34. Le Conseil d’État a cependant veillé à définir avec une précision suffisante les finalités et le domaine d’intervention de l’ordonnance, sans descendre cependant dans un degré de détail excessivement contraignant au regard des finalités poursuivies, tout en respectant les principes constitutionnels. Ainsi, seule une insuffisance avérée du marché de l’accès au crédit pour les candidats et partis politiques, après intervention éventuelle du nouveau médiateur créé par le présent projet de loi, pourrait justifier une intervention sous la forme soit d’une structure dédiée, le cas échéant adossée à un opérateur existant, soit d’un mécanisme spécifique de financement. Afin de respecter la liberté d’entreprendre, tout en garantissant le pluralisme de la vie politique, un système tel qu’un appel d’offres auprès d’établissements de crédit déjà existants pourrait paraître à la fois plus proportionné au regard de l’objectif à atteindre et viable financièrement que la création d’un nouvel organisme ad hoc. Enfin, et en tout état de cause, si l’exigence de garanties d’impartialité, s’agissant du fonctionnement de ce nouveau dispositif, doit être précisée dans la loi d’habilitation, la dénomination de la structure que le Gouvernement envisagerait de créer ne relève pas du domaine de la loi.

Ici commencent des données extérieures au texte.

(** Binary64: an [int] below [2^53] is promoted without rounding, and every
    operation rounds to nearest, as Python's does. *)
#[export, warnings="-inexact-float"] Instance float_Number : Number float := {
  of_nat n := PrimFloat.of_uint63 (Uint63.of_Z (Z.of_nat n));
  add := PrimFloat.add;
  sub := PrimFloat.sub;
  mul := PrimFloat.mul;
  div := PrimFloat.div;
  absolute := PrimFloat.abs;
  leb := PrimFloat.leb;
  ltb := PrimFloat.ltb;
  tolerance := 0.001%float
}.

(** The exact rational value of a finite binary64 number. *)
Definition float_to_Q (x : float) : Q :=
  match Prim2SF x with
  | S754_finite s m e =>
      let v := (inject_Z (Z.pos m) * Qpower 2 e)%Q in
      if s then Qopp v else v
  | _ => 0%Q
  end.

(** ** Dictionaries and sets *)

Definition dict (V : Type) : Type := list (string * V).
Definition pyset : Type := list string.

Definition keys {V : Type} (d : dict V) : list string := map fst d.
Definition values {V : Type} (d : dict V) : list V := map snd d.

(** [d[k]] *)
Fixpoint dict_get {V : Type} (d : dict V) (k : string) : result V :=
  match d with
  | [] => Raise (KeyError k)
  | (k', v) :: rest => if String.eqb k k' then Ok v else dict_get rest k
  end.

(** [d[k] = v]: an existing key keeps its place, a new one goes last. *)
Fixpoint dict_set {V : Type} (d : dict V) (k : string) (v : V) : dict V :=
  match d with
  | [] => [(k, v)]
  | (k', v') :: rest =>
      if String.eqb k k' then (k', v) :: rest
      else (k', v') :: dict_set rest k v
  end.

(** [k in s] *)
Definition set_mem (k : string) (s : pyset) : bool :=
  existsb (String.eqb k) s.

(** ** The random generator *)

(** The state of the [random] module: what its [k]-th call will produce,
    as the value of [random.uniform(0, 1)] or as the number from which
    [random.choice] takes its index, and how many calls have been made. *)
Record generator (R : Type) : Type := {
  uniform_draws : nat -> R;
  index_draws : nat -> nat;
  position : nat
}.

Arguments uniform_draws {R} g _.
Arguments index_draws {R} g _.
Arguments position {R} g.

Definition advance {R : Type} (g : generator R) : generator R :=
  {| uniform_draws := uniform_draws g;
     index_draws := index_draws g;
     position := S (position g) |}.

(** [random.uniform(0, 1)] *)
Definition random_uniform {R : Type} (g : generator R) : R * generator R :=
  (uniform_draws g (position g), advance g).

(** [random.choice(seq)] *)
Definition random_choice {R A : Type} (seq : list A) (g : generator R)
  : result (A * generator R) :=
  match nth_error seq (index_draws g (position g) mod List.length seq) with
  | Some a => Ok (a, advance g)
  | None => Raise IndexError
  end.

Section Model.

Context {R : Type} `{Number R}.

(** [x / n] for an [int] divisor [n]. *)
Definition truediv (x : R) (n : nat) : result R :=
  match n with
  | O => Raise ZeroDivisionError
  | S _ => Ok (div x (of_nat n))
  end.

(** ** transition_model *)

Definition transition_model (corpus : dict pyset) (page : string)
    (damping_factor : R) : result (dict R) :=
  links <- dict_get corpus page ;;
  let num_of_links := List.length links in
  let num_of_pages := List.length corpus in
  probability_per_link <-
    (if 0 <? num_of_links then truediv damping_factor num_of_links
     else Ok (of_nat 0)) ;;
  remain <- truediv (sub (of_nat 1) damping_factor) num_of_pages ;;
  let probability := dict_set [] page remain in
  Ok (fold_left
        (fun probability key =>
           dict_set probability key (add probability_per_link remain))
        links probability).

(** ** sample_pagerank *)

Record walk : Type := {
  page_count : dict nat;
  current_page : string;
  random_cnt : nat;
  choice_cnt : nat;
  gen : generator R
}.

(** The loop over [prob_distribution.items()] with its [break]: the page
    where the running sum reaches the draw, or [current_page] unchanged when
    the loop runs to its end. *)
Fixpoint choose_link (items : dict R) (choose_link_from_page : R)
    (running_prob : R) (current_page : string) : string :=
  match items with
  | [] => current_page
  | (page, probability) :: rest =>
      let running_prob := add running_prob probability in
      if leb choose_link_from_page running_prob then page
      else choose_link rest choose_link_from_page running_prob current_page
  end.

(** One turn of the loop [for _ in range(n)]. *)
Definition sample_step (corpus : dict pyset) (damping_factor : R)
    (pages : list string) (w : walk) : result walk :=
  count <- dict_get (page_count w) (current_page w) ;;
  let page_count' := dict_set (page_count w) (current_page w) (count + 1) in
  let (choice, g1) := random_uniform (gen w) in
  if leb choice damping_factor then
    prob_distribution <-
      transition_model corpus (current_page w) damping_factor ;;
    let (choose_link_from_page, g2) := random_uniform g1 in
    Ok {| page_count := page_count';
          current_page :=
            choose_link prob_distribution choose_link_from_page (of_nat 0)
              (current_page w);
          random_cnt := random_cnt w;
          choice_cnt := choice_cnt w + 1;
          gen := g2 |}
  else
    '(page, g2) <- random_choice pages g1 ;;
    Ok {| page_count := page_count';
          current_page := page;
          random_cnt := random_cnt w + 1;
          choice_cnt := choice_cnt w;
          gen := g2 |}.

Fixpoint sample_loop (corpus : dict pyset) (damping_factor : R)
    (pages : list string) (n : nat) (w : walk) : result walk :=
  match n with
  | O => Ok w
  | S n' =>
      w' <- sample_step corpus damping_factor pages w ;;
      sample_loop corpus damping_factor pages n' w'
  end.

(** The loop [for key, value in page_count.items()]. *)
Fixpoint frequencies (items : dict nat) (n : nat)
    (probability_distribution : dict R) : result (dict R) :=
  match items with
  | [] => Ok probability_distribution
  | (key, value) :: rest =>
      q <- truediv (of_nat value) n ;;
      frequencies rest n (dict_set probability_distribution key q)
  end.

Definition sample_pagerank (corpus : dict pyset) (damping_factor : R)
    (n : nat) (g : generator R) : result (dict R) :=
  let page_count0 :=
    fold_left (fun page_count key => dict_set page_count key 0)
      (keys corpus) [] in
  let pages := keys corpus in
  '(current_page, g) <- random_choice pages g ;;
  w <- sample_loop corpus damping_factor pages n
         {| page_count := page_count0;
            current_page := current_page;
            random_cnt := 0;
            choice_cnt := 0;
            gen := g |} ;;
  frequencies (page_count w) n [].

(** ** iterate_pagerank *)

(** The inner loop [for key in corpus] that accumulates
    [running_probability] for [cur_page]. *)
Fixpoint inbound (corpus : dict pyset) (damping_factor : R) (N : nat)
    (probability_page : dict R) (cur_page : string) (ks : list string)
    (running_probability : R) : result R :=
  match ks with
  | [] => Ok running_probability
  | key :: rest =>
      if String.eqb key cur_page then
        inbound corpus damping_factor N probability_page cur_page rest
          running_probability
      else
        page_links_set <- dict_get corpus key ;;
        if negb (set_mem cur_page page_links_set) then
          inbound corpus damping_factor N probability_page cur_page rest
            running_probability
        else if 0 <? List.length page_links_set then
          p <- dict_get probability_page key ;;
          q <- truediv p (List.length page_links_set) ;;
          inbound corpus damping_factor N probability_page cur_page rest
            (add running_probability (mul damping_factor q))
        else
          p <- dict_get probability_page key ;;
          q <- truediv p N ;;
          inbound corpus damping_factor N probability_page cur_page rest
            (add running_probability (mul damping_factor q))
  end.

(** The value stored in [new_prob_page[cur_page]]. *)
Definition new_rank (corpus : dict pyset) (damping_factor : R) (N : nat)
    (probability_page : dict R) (cur_page : string) : result R :=
  part1 <- truediv (sub (of_nat 1) damping_factor) N ;;
  running_probability <-
    inbound corpus damping_factor N probability_page cur_page (keys corpus)
      (of_nat 0) ;;
  Ok (add part1 running_probability).

(** How one pass of the outer loop [for key in corpus] ends: at the
    [return probability_page] inside it, or at its end with
    [new_prob_page] filled. *)
Inductive pass : Type :=
| Returned (probability_page : dict R)
| Completed (new_prob_page : dict R).

Fixpoint update (corpus : dict pyset) (damping_factor : R) (N : nat)
    (probability_page : dict R) (ks : list string) (new_prob_page : dict R)
  : result pass :=
  match ks with
  | [] => Ok (Completed new_prob_page)
  | cur_page :: rest =>
      new_value <- new_rank corpus damping_factor N probability_page cur_page ;;
      prev_prob <- dict_get probability_page cur_page ;;
      let new_prob_page := dict_set new_prob_page cur_page new_value in
      let dx := absolute (sub new_value prev_prob) in
      if ltb dx tolerance then Ok (Returned probability_page)
      else update corpus damping_factor N probability_page rest new_prob_page
  end.

(** The loop [while cnt < 100], with [remaining = 100 - cnt].  Leaving the
    loop reaches the end of the function, whose value is then [None]. *)
Fixpoint iterate_loop (corpus : dict pyset) (damping_factor : R) (N : nat)
    (remaining : nat) (probability_page : dict R) : result (option (dict R)) :=
  match remaining with
  | O => Ok None
  | S remaining' =>
      p <- update corpus damping_factor N probability_page (keys corpus) [] ;;
      match p with
      | Returned probability_page => Ok (Some probability_page)
      | Completed new_prob_page =>
          iterate_loop corpus damping_factor N remaining' new_prob_page
      end
  end.
Lemma w_shopper_price :
  skillCost defaultBAL (state w_shopper) "breath_control" = Some (Fin 25).
Proof.
  rewrite (skillCost_Some defaultBAL _ _ _ (getSkill_breath_control defaultBAL)).
  change (skills (state w_shopper)) with (∅ : gmap string Z).
  rewrite lookup_empty. unfold priceAt. do 3 f_equal.
  apply Zfloor_eq. simpl. lra.
Qed.

(** A cultivator with 100 Qi buys the first level of Breathing Control
    for 25 Qi. *)
Lemma buySkill_spends_price_witness :
  qi (state (buySkill defaultBAL "breath_control" w_shopper)) = Fin (100 - 25)
  /\ skills (state (buySkill defaultBAL "breath_control" w_shopper))
       !! "breath_control"%string
     = Some (default 0 (skills (state w_shopper) !! "breath_control"%string)
             + 1)%Z.
Proof.
  assert (Hc : 0 <= cost (breath_control defaultBAL)) by (simpl; lra).
  assert (Hs : 0 < costScale (breath_control defaultBAL)) by (simpl; lra).
  destruct (proj2 (buySkill_spends_price defaultBAL "breath_control" w_shopper)
              (breath_control defaultBAL) 100
              (getSkill_breath_control defaultBAL) Hc Hs eq_refl)
    as (c & Ec & _ & _ & Hbuy).
  rewrite w_shopper_price in Ec. injection Ec as <-.
  assert (H : 25 <= 100) by lra.
  destruct (Hbuy H) as (Hq & _ & Hl & _).
  exact (conj Hq Hl).
Defined.
Definition args_sentinel2 (cloud_coverage : value) : ik_args :=
  IkArgs (VRef 0) (VStr "POLYGON((0 0,1 0,1 1,0 1,0 0))") (VStr "Sentinel-2") VNone
    cloud_coverage (VDict ∅).

(** The mapping and the world a run ends with. *)
Definition mapping_of (r : result value * world) : gmap string value :=
  match r.1 with
  | Ok (VDict d) => d
  | _ => ∅
  end.

Definition square_lat : value := VList [VInt 0; VInt 0; VInt 1; VInt 1].
Definition square_lon : value := VList [VInt 0; VInt 1; VInt 1; VInt 0].
Definition square_ring : list (Q * Q) :=
  [(0, 0); (1, 0); (1, 1); (0, 1); (0, 0)]%Q.

(** Runs of the composer on the samples. *)
Definition run_override : result value * world :=
  initial_keywords E0 args_override client_world.
Definition run_producttype : result value * world :=
  initial_keywords E0 args_producttype client_world.
Definition run_extra_cloud : result value * world :=
  initial_keywords E0 args_extra_cloud client_world.
Definition run_example : result value * world :=
  initial_keywords E_cloud args_example client_world.
Definition run_sentinel2 : result value * world :=
  initial_keywords E_cloud (args_sentinel2 (VTuple [VInt 0; VInt 30])) client_world.

Definition run_out_of_range : result value * world :=
  initial_keywords E_cloud (args_sentinel2 (VTuple [VInt 200; VInt (-5)])) client_world.

(** The composer against a provider whose limit is 10 characters. *)
Definition short_keywords : gmap string value :=
  match (ik_keywords E_short args_producttype client_world).1 with
  | Ok kw => kw
  | Raise _ => ∅
  end.
Definition short_world : world :=
  (ik_keywords E_short args_producttype client_world).2.
Definition short_query : string :=
  match (ik_query E_short args_producttype short_keywords short_world).1 with
  | Ok q => q
  | Raise _ => ""
  end.
Definition short_ratio : Q :=
  api_check_query_length E_short short_query.
Definition run_short : result value * world :=
  initial_keywords E_short args_producttype client_world.

(** Runs of the polygon builder on the samples. *)
Definition run_square : result value * world :=
  coords_to_polygon E0 (VRef 0) square_lat square_lon default_crs instance_world.
Definition run_unequal : result value * world :=
  coords_to_polygon E0 (VRef 0) (VList [VInt 0; VInt 0; VInt 1]) square_lon
    default_crs instance_world.

(** Runs of the search on the samples: a provider with no matching
    product, on the plain instance and on the instance whose [api]
    attribute is the client. *)
Definition run_search : result value * world :=
  search_products E0 (VRef 0) (VTuple [VInt 0; VInt 30]) VNone (VDict ∅) instance_world.
Definition run_search_bare : result value * world :=
  search_products E_bare (VRef 0) (VTuple [VInt 0; VInt 30]) VNone (VDict ∅) instance_world.
Definition run_search_client : result value * world :=
  search_products E0 (VRef 0) (VTuple [VInt 0; VInt 30]) VNone (VDict ∅) client_world.

Definition sample_instance : obj :=
  match heap instance_world !! 0%nat with
  | Some o => o
  | None => Obj Namespace ∅
  end.

(** The parameters of [initial_keywords] as [search_products] fills
    them. *)
Definition shifted_args (region cloud_coverage extra : value) : ik_args :=
  IkArgs region cloud_coverage extra VNone default_cloud_coverage (VDict ∅).

Definition shifted_keywords : gmap string value :=
  match (ik_keywords E0 (shifted_args (VRef 0) (VTuple [VInt 0; VInt 30]) (VDict ∅))
           client_world).1 with
  | Ok kw => kw
  | Raise _ => ∅
  end.

(** ** Further notions and samples *)

(** A list of ints as a Python list, and the points it pairs to. *)
Definition int_list (l : list Z) : value := VList (VInt <$> l).

Definition pairs (lon lat : list Z) : list (Q * Q) :=
  zip (inject_Z <$> lon) (inject_Z <$> lat).

(** The working directory of [instance_world], read-only. *)
Definition readonly_dir_world : world :=
  World (heap instance_world) 0 [] ∅ false [].

(** [Sentinel(ref_datetime, days_backwards=999999999)]. *)
Definition far_world : world :=
  (__init__ (VDatetime 63800000000000000) 999999999 VNone (VStr "/data")
     (VStr "user") (VStr "secret") fresh_world).2.

(** A provider whose limit is exactly the length of the sample query. *)
Definition E_exact : env := sample_env 57 sample_globals.

(** The client of [client_world], and a world in which it was asked
    nothing yet; products as the provider returns them. *)
Definition titled (title : string) : value :=
  VDict (<["title" := VStr title]> ∅).

Definition E_products (products : list (string * value)) : env :=
  Env sample_clock (λ _, true) sample_format_query
      (λ query, Z.of_nat (String.length query) # 3938)
      (λ _, Ok products) (λ v, match v with VStr s => "'" +:+ s +:+ "'" | _ => "?" end)
      sample_globals.

Definition two_products : list (string * value) :=
  [("id-1", titled "S2A_T1"); ("id-2", titled "S2B_T2")].

Definition untitled_products : list (string * value) :=
  [("id-1", titled "S2A_T1"); ("id-2", VDict ∅)].

(** The client [api] builds (lines 49-52). *)
Definition client_obj (logger user password : value) : obj :=
  Obj SentinelAPI
    (<["logger" := logger]>
    (<["show_progressbars" := VBool true]>
    (<["password" := password]>
    (<["user" := user]>
    (<["logger" := VLogger "sentinelsat.SentinelAPI"]> ∅))))).

(** More arguments for the composer: a key of [extra] that is no base
    key, and sensor 'Sentinel-2' with [extra] holding the cloud key. *)
Definition args_orbit : ik_args :=
  IkArgs (VRef 0) (VStr "POLYGON((0 0,1 0,1 1,0 1,0 0))") (VStr "Sentinel-1") VNone
    (VTuple [VInt 0; VInt 30])
    (VDict (<["orbitdirection" := VStr "DESCENDING"]> ∅)).

Definition args_s2_extra_cloud : ik_args :=
  IkArgs (VRef 0) (VStr "POLYGON((0 0,1 0,1 1,0 1,0 0))") (VStr "Sentinel-2") VNone
    (VTuple [VInt 0; VInt 30])
    (VDict (<["cloudcoverpercentage" := VTuple [VInt 0; VInt 10]]> ∅)).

Sur les dispositions relatives aux représentants français au Parlement européen

35. Le projet de loi prévoit, dans le texte issu de la saisine rectificative, des dispositions tendant à rendre applicables aux représentants français au Parlement européen les dispositions figurant dans le projet de loi organique rétablissant la confiance dans l’action publique, dont le Conseil d’État est parallèlement saisi, et tendant, d’une part, à mettre en place un contrôle de régularité de la situation fiscale des parlementaires nouvellement élus, et d’autre part, à renforcer l’encadrement des fonctions de conseil par les parlementaires. Ces dispositions n’appellent pas d’autres commentaires que ceux formulés sur les dispositions du projet de loi organique ainsi rendues applicables aux représentants français au Parlement européen (voir l’avis n° 393.323).

 

Cet avis a été délibéré par l’assemblée générale du Conseil d’État dans sa séance du lundi 12 juin 2017.